### WHAT THE TASK ASKS
Only one stretch of the listing below is wanted. Begin at the line that has "Proof. unfold settles, FindOrder.", stop after the line that has "[|by repeat conf_step|done].", and repeat every line in between exactly.

### PROVIDED MATERIAL
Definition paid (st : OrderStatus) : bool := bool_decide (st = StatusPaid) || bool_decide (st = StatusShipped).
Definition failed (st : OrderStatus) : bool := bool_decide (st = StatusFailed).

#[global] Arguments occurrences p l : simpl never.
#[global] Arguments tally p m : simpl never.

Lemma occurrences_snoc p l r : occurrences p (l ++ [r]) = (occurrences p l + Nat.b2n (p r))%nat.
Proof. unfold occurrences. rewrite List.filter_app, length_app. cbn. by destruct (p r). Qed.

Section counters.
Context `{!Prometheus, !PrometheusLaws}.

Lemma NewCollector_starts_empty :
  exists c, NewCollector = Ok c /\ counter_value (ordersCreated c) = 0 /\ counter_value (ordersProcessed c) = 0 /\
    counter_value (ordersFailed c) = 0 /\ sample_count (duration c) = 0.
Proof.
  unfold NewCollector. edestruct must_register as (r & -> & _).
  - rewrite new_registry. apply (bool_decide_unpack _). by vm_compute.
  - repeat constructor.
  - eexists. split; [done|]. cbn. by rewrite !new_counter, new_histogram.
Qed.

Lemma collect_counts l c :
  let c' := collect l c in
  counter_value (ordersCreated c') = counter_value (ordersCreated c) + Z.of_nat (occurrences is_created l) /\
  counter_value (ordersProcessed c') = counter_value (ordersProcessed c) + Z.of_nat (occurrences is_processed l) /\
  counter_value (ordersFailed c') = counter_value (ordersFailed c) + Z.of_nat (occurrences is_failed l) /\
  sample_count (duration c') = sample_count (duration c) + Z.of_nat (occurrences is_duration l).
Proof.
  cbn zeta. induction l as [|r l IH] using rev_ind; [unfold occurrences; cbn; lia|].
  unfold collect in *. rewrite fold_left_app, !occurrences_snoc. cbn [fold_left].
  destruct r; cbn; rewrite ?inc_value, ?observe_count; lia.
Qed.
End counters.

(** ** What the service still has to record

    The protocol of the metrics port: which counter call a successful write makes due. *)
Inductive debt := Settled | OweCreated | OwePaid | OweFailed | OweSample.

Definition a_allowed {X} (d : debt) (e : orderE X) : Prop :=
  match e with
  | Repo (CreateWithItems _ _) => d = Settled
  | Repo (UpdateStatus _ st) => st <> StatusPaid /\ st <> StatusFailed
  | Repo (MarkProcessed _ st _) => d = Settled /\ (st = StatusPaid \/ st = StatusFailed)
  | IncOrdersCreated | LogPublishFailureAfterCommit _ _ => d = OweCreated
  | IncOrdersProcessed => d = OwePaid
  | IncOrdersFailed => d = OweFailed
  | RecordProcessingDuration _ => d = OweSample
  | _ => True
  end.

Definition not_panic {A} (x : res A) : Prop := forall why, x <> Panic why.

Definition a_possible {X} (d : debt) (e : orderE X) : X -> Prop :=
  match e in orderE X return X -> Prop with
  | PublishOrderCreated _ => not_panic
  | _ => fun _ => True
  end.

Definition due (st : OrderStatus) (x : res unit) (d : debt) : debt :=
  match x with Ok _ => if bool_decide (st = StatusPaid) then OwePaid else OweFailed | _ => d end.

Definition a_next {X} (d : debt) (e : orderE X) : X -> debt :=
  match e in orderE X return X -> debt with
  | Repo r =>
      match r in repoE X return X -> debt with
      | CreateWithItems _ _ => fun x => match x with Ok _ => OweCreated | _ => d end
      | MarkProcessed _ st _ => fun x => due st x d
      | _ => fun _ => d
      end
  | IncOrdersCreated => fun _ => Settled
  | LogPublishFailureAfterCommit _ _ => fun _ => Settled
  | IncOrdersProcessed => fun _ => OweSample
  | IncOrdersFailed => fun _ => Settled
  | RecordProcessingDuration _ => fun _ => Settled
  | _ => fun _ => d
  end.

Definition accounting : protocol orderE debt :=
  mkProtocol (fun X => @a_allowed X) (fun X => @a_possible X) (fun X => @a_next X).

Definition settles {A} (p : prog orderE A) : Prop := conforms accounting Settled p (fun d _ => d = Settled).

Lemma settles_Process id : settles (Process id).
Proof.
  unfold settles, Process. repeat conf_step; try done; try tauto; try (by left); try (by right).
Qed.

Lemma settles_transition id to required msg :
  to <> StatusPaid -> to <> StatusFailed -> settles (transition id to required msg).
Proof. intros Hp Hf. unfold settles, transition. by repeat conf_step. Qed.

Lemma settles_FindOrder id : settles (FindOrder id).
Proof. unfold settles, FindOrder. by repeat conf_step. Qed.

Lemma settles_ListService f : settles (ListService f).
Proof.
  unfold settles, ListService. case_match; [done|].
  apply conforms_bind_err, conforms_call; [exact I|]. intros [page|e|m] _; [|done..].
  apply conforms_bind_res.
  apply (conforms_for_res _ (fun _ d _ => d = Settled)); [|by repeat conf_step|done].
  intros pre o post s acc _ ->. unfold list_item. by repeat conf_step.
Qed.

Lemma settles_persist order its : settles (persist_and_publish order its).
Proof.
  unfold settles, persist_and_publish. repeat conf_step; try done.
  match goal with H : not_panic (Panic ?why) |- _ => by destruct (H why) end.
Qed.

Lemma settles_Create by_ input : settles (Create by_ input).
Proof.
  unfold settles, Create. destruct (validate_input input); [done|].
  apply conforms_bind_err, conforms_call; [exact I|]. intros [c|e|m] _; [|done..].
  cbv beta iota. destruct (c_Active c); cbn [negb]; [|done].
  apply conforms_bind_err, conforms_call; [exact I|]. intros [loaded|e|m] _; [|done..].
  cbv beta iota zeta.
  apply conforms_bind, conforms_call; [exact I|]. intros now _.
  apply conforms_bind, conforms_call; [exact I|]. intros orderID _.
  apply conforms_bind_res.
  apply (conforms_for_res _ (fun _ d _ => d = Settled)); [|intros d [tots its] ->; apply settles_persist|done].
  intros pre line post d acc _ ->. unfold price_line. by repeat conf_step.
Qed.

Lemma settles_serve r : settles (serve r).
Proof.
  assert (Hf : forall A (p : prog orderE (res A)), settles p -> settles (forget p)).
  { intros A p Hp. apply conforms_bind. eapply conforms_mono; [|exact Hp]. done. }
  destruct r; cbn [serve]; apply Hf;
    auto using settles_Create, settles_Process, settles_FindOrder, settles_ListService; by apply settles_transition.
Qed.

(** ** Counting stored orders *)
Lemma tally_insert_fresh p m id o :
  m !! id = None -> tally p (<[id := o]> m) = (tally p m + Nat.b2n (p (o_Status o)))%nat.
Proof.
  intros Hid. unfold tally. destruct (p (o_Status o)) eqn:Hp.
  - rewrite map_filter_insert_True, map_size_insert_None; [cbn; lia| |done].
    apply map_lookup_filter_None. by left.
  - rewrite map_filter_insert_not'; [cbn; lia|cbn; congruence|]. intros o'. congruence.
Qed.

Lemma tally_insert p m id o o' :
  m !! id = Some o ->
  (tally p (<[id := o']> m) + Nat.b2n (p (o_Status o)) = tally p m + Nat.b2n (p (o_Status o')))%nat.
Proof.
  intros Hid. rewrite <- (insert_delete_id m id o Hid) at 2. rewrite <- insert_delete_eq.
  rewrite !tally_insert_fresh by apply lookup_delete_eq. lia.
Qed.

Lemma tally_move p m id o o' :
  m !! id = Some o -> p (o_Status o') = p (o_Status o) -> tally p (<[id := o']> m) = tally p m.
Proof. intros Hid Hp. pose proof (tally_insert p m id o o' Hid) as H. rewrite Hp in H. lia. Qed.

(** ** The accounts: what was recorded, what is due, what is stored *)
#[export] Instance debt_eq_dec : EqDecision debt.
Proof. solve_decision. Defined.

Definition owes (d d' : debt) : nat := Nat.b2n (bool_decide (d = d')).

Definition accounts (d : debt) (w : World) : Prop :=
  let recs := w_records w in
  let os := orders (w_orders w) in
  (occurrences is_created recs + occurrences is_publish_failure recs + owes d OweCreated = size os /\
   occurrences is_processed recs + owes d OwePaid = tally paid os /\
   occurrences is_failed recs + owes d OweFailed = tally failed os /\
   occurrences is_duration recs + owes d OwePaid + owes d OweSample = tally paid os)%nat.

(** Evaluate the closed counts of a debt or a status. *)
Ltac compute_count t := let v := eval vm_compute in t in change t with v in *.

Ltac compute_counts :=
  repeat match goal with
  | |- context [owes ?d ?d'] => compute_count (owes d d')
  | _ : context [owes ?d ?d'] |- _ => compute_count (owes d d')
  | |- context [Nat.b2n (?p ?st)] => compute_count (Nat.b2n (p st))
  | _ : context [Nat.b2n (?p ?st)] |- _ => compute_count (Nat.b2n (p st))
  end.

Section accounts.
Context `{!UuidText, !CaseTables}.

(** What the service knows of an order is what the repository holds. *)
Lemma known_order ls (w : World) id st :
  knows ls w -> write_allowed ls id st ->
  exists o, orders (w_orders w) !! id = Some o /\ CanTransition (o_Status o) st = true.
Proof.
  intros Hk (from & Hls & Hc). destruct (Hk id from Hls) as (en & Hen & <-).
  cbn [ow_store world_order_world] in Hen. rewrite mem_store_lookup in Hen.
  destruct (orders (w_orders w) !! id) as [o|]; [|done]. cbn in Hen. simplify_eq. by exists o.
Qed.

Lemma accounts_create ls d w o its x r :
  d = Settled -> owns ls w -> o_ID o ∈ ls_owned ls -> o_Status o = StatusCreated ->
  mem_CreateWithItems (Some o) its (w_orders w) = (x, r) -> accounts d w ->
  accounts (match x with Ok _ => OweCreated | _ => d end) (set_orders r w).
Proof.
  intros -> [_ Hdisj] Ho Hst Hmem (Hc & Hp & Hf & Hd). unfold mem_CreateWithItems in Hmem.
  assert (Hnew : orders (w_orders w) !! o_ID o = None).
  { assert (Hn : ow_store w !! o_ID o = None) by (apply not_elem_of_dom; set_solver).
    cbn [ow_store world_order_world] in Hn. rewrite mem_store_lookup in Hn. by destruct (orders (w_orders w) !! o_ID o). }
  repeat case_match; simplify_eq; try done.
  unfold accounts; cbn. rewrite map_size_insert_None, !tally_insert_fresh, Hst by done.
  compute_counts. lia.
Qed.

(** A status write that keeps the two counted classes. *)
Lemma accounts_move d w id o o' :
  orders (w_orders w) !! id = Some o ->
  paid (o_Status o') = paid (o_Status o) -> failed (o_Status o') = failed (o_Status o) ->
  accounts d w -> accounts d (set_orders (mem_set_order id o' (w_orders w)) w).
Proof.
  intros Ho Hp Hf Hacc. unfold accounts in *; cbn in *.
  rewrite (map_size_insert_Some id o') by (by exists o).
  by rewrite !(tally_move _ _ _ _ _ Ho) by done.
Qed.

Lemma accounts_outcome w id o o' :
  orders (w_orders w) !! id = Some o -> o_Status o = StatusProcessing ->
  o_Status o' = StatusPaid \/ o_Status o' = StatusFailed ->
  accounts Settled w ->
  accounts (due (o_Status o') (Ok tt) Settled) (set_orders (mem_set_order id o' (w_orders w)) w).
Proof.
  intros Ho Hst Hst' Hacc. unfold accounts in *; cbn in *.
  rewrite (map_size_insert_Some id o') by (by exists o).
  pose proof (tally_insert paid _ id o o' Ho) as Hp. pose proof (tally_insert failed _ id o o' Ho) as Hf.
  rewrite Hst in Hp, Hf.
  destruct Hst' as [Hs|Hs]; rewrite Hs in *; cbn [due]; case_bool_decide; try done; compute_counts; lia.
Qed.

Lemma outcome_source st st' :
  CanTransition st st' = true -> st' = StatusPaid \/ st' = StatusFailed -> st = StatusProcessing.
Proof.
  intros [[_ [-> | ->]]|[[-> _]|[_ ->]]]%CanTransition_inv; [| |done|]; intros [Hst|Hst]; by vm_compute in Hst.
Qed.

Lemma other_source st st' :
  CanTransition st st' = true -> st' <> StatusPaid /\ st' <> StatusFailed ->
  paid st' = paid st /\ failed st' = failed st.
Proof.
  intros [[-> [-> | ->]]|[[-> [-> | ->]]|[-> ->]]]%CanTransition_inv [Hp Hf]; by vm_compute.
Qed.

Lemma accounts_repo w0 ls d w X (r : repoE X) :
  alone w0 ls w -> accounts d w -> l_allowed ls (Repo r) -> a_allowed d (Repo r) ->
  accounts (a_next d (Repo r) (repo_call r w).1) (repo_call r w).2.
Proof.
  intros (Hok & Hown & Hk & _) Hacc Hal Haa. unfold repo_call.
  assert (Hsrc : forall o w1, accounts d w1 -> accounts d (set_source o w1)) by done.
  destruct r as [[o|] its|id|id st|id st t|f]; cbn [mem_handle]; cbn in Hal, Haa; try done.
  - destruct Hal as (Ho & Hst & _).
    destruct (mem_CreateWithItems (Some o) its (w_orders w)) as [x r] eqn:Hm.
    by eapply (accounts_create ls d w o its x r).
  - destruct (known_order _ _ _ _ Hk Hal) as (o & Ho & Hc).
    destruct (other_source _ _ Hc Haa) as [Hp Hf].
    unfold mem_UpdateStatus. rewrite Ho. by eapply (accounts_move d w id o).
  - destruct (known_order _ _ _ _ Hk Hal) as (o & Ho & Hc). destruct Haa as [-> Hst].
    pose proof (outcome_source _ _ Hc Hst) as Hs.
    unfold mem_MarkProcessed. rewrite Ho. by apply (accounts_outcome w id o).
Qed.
==
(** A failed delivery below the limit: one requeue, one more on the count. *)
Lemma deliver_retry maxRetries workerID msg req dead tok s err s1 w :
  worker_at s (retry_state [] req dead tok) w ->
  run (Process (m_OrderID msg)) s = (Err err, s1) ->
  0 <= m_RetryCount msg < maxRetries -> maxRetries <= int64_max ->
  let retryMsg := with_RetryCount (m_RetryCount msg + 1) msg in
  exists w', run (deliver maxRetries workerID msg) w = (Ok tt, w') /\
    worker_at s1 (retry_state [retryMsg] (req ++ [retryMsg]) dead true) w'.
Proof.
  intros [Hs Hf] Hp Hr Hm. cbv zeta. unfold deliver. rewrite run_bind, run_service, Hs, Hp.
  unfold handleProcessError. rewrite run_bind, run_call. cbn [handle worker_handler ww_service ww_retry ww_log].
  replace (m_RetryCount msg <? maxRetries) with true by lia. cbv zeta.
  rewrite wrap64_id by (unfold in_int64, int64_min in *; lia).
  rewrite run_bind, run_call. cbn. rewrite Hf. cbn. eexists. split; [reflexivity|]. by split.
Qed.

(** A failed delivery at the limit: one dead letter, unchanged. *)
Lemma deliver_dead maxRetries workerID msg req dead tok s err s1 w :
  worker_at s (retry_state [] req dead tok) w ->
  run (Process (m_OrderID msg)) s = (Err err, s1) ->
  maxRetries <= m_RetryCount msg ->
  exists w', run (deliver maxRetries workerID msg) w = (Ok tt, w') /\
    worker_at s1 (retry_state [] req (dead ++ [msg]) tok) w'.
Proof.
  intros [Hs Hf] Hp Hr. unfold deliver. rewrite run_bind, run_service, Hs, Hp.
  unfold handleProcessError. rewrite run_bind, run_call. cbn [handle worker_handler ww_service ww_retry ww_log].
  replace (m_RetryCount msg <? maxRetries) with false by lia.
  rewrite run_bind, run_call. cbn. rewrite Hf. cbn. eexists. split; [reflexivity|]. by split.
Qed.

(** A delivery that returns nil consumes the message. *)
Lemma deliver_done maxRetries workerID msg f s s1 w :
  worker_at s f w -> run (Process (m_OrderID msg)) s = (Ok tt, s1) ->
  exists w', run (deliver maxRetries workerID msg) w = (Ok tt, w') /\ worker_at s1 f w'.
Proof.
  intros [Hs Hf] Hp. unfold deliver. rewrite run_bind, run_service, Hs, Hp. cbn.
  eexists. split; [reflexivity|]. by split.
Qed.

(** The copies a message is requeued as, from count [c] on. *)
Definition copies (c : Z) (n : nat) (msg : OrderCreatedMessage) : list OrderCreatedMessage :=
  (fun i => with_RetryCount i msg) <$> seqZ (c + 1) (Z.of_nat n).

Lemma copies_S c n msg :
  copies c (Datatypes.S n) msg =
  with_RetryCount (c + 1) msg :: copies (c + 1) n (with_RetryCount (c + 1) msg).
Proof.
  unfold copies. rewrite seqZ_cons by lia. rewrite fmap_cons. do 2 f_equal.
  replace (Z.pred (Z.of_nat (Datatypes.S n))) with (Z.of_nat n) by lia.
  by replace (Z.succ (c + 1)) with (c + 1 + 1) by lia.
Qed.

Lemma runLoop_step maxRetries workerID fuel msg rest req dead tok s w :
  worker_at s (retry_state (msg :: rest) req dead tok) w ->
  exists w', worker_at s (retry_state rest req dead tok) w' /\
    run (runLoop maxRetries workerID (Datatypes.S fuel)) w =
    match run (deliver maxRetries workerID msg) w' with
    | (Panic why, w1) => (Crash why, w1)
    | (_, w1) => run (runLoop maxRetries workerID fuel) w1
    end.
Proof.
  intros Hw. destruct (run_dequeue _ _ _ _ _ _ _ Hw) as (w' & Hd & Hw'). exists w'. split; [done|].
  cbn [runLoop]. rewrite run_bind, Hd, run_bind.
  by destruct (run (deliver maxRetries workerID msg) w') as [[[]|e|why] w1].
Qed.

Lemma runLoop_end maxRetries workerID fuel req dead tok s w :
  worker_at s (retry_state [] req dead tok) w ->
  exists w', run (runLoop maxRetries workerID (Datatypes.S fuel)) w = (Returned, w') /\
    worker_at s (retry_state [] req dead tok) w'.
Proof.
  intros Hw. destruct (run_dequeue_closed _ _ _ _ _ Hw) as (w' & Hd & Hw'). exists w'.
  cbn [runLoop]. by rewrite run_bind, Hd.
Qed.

### COMPLETED EXERCISE
Proof. unfold settles, FindOrder. by repeat conf_step. Qed.

Lemma settles_ListService f : settles (ListService f).
Proof.
  unfold settles, ListService. case_match; [done|].
  apply conforms_bind_err, conforms_call; [exact I|]. intros [page|e|m] _; [|done..].
  apply conforms_bind_res.
  apply (conforms_for_res _ (fun _ d _ => d = Settled)); [|by repeat conf_step|done].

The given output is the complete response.